■ **Instructions for the task**
If a line in the entries below holds the string "with", copy it.

----- Listed records -----

(** The attempt limit of a sign-in code holds for requests served one after the other,
    and only for those.  Served in turn, in any order, no more wrong codes are compared
    with a challenge than it had attempts left.  But the limit is read with the challenge
    and the attempt is spent after the comparison: any number of verifications that read
    the challenge before the first of them spends its attempt all have their codes
    compared, and a right one among them, even the last, still takes the challenge when
    the count in the table is past the limit. *)
Lemma otp_attempts_bound_only_in_turn `{AuthLimiter L} `{JWT T} `{Digest} `{Argon2}
    cfg phone id o (w : auth_world L) :
  LatestOTPChallenge phone "login" (aw_db w) = Some (id, o) →
  (∀ (gs : list otp_guess) (turns : list nat),
     tally (missed id) (run_schedule (otp_serve (T := T) cfg) (Thread <$> turns) (otp_request <$> gs, w)).1
       ≤ Z.max 0 (o_max_attempts o - o_attempts o)) ∧
  (∀ (gs : list otp_guess) (g : otp_guess),
     Forall (faces phone o OtpWrong) gs → faces phone o OtpMatch g →
     (∀ u, UserByPhone phone (aw_db w) = Some u → usTwoStepEnabled u = false) →
     ∃ turns : list nat,
       let '(l, w') := run_schedule (otp_step (T := T) cfg) (Thread <$> turns) (otp_request <$> (gs ++ [g]), w) in
       tally (missed id) l = Z.of_nat (length gs) ∧
       (o_attempts <$> otp_challenges (aw_db w') !! id) = Some (o_attempts o + Z.of_nat (length gs)) ∧
       ∃ t, l !! length gs = Some t ∧ claimed id t = true).
Proof.
  intros Hlatest. assert (otp_challenges (aw_db w) !! id = Some o ∧ o_consumed_at o = None) as [Ho Hopen].
  { unfold LatestOTPChallenge in Hlatest. apply head_Some_elem_of in Hlatest. unfold order_by_desc in Hlatest.
    rewrite elem_of_order_by in Hlatest. apply elem_of_rows_where in Hlatest as [Ho Hopen]. split; [done|].
    unfold open_otp in Hopen. apply andb_prop in Hopen as [_ Hopen]. by destruct (o_consumed_at o). }
  split.
  - intros gs turns.
    destruct (run_schedule_keeps (otp_serve (T := T) cfg) (λ l w, served_inv id (o_max_attempts o) (o_attempts o) l (aw_db w))
      (λ _, False)) with (sched := Thread (W := auth_world L) <$> turns) (c := (otp_request (T := T) <$> gs, w))
      as [_ (o' & _ & _ & _ & Hlim)]; [|done| | |].
    + intros l w' i t. apply served_inv_turn.
    + apply threads_only.
    + split; [apply Forall_fmap, Forall_true; by left|]. exists o. simpl.
      rewrite !(tally_none _ (otp_request <$> gs)) by (apply Forall_fmap, Forall_true; by intros).
      split_and!; [done|done|lia|by left].
    + lia.
  - intros gs g Hgs Hg Htwo. exact (otp_race cfg phone id o w gs g Hlatest Ho Hopen Hgs Hg Htwo).
Qed.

-----

■ **Your solution**
    with a challenge than it had attempts left.  But the limit is read with the challenge
      (λ _, False)) with (sched := Thread (W := auth_world L) <$> turns) (c := (otp_request (T := T) <$> gs, w))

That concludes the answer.